_Task requirements_. Wherever the word "CursorError" appears in the entries, copy the whole line.

*** Opening Material provided ***

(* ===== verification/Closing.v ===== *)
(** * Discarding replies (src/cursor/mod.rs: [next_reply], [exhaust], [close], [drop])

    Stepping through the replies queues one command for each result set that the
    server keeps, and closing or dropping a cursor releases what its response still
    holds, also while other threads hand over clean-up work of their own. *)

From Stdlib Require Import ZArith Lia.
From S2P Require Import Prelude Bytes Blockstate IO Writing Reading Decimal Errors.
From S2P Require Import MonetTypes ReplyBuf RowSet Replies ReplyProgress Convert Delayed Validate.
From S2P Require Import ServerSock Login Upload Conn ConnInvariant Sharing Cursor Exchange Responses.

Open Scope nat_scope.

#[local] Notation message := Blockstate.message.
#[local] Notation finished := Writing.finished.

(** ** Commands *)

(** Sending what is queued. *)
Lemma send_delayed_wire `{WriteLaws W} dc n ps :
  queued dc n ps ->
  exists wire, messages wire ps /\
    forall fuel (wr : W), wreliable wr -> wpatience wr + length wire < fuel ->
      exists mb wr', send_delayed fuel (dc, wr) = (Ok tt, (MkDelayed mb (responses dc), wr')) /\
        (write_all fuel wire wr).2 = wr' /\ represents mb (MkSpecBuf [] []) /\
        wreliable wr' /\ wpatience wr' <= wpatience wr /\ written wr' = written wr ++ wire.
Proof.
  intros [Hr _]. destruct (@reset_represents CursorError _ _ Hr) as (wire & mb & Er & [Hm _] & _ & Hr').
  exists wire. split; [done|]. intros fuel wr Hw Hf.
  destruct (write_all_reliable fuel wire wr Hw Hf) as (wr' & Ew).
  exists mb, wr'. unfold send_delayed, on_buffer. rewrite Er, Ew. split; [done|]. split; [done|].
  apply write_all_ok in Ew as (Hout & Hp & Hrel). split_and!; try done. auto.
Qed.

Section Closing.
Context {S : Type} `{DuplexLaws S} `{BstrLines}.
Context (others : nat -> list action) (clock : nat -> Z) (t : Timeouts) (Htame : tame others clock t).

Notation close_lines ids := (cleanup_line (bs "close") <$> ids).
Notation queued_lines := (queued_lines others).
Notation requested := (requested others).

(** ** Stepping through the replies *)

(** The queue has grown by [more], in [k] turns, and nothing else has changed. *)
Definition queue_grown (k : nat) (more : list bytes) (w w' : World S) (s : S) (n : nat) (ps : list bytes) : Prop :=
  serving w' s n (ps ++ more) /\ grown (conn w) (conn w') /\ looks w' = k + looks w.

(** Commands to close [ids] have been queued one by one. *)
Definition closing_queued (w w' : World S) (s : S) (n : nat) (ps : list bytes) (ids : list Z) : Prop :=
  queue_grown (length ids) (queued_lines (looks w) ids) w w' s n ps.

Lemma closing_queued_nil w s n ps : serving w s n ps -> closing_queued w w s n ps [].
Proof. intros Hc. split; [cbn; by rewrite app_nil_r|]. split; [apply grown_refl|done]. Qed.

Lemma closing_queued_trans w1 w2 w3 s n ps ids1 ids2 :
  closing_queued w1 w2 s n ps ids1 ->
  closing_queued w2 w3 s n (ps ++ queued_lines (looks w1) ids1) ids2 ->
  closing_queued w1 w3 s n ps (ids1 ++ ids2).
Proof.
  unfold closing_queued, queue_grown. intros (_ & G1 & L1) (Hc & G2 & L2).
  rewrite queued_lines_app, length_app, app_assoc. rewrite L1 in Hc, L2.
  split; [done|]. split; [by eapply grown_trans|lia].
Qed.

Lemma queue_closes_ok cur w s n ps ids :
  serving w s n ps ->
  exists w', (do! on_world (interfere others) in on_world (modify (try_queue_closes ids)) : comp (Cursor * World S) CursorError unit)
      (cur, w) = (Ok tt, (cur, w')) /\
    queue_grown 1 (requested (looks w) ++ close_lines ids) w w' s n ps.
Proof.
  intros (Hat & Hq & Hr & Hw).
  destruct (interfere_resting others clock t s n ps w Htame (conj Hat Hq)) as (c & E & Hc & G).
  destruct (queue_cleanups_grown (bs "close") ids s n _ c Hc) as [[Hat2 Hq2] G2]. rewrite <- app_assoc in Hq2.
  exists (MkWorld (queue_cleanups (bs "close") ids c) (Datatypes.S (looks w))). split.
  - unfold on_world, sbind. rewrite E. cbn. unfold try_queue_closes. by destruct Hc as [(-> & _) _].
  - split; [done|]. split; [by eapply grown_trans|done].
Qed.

*** Closing Material provided ***

_Response to the task_.
  intros [Hr _]. destruct (@reset_represents CursorError _ _ Hr) as (wire & mb & Er & [Hm _] & _ & Hr').
  exists w', (do! on_world (interfere others) in on_world (modify (try_queue_closes ids)) : comp (Cursor * World S) CursorError unit)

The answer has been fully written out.